Qual è stata la reazione della gente?
“È stato il sit-in più lungo organizzato da una comunità minoritaria nella storia del Pakistan. È durato 18 giorni. Dai bambini agli anziani, tutti hanno partecipato attivamente: abbiamo cantato inni, pregato, tenuto discorsi e gridato slogan per la giustizia. Organizzazioni della società civile, sacerdoti, suore, anche alcuni leader musulmani si sono uniti a noi in segno di solidarietà. Il settimo giorno, il vescovo mons. Indrias Rehmat è venuto a sostenerci, esprimendo profonda compassione per le famiglie colpite e sottolineando che la giustizia per le vittime di Jaranwala è essenziale, assicurandoci il suo pieno sostegno”.

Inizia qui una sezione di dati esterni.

Definition load_ability_sets (pos : AbilitySetPosition) : Reader (list AbilitySet) :=
  len ← load_type_parameter_count;
  st_repeat (Z.to_nat len) (load_ability_set pos).

Definition load_struct_type_parameter : Reader StructTypeParameter :=
  constraints ← load_ability_set StructTypeParameters;
  version ← cursor_version;
  is_phantom ←
    (if version <? VERSION_3 then mret false
     else byte ← read_uleb_internal u8_max 1; mret (negb (byte =? 0)));
  mret (StructTypeParameter.mk constraints is_phantom).

Definition load_struct_type_parameters : Reader (list StructTypeParameter) :=
  len ← load_type_parameter_count;
  st_repeat (Z.to_nat len) load_struct_type_parameter.

(** * Table entries: the bodies of the table loops *)

Definition load_module_handle : Reader ModuleHandle :=
  address ← load_address_identifier_index;
  name ← load_identifier_index;
  mret (ModuleHandle.mk address name).

Definition load_struct_handle : Reader StructHandle :=
  module ← load_module_handle_index;
  name ← load_identifier_index;
  abilities ← load_ability_set StructHandlePosition;
  type_parameters ← load_struct_type_parameters;
  mret (StructHandle.mk module name abilities type_parameters).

E ora, quali saranno i prossimi passi?
Con il Movimento per i Diritti delle Minoranze abbiamo deciso di lottare per ottenere giustizia e trovare modi per proteggere la nostra gente dai fondamentalisti e dagli estremisti. Durante il sit-in tutta la società civile e le chiese ci hanno sostenuto, ma i membri della nostra Assemblea provinciale non hanno mostrato alcun interesse. Il governo del Punjab è rimasto indifferente, il suo atteggiamento verso la popolazione di Jaranwala è stato doloroso e irrispettoso. Il ministro provinciale per i diritti umani e per le minoranze non ha mai visitato quetso luogo e ha completamente ignorato la richiesta di giustizia. Per questo abbiamo deciso di boicottare le elezioni suppletive nel Punjab, in programma nelle prossime settimane. Dobbiamo dimostrare la nostra forza come cittadini e come elettori. Nelle aree dove il voto delle minoranze è determinante, i candidati fanno promesse solo per ottenere il nostro voto, ma dopo si dimenticano di noi. Ora dovranno dimostrare la loro lealtà a Jaranwala e adottare misure concrete per impedire che simili incidenti si ripetano in futuro”.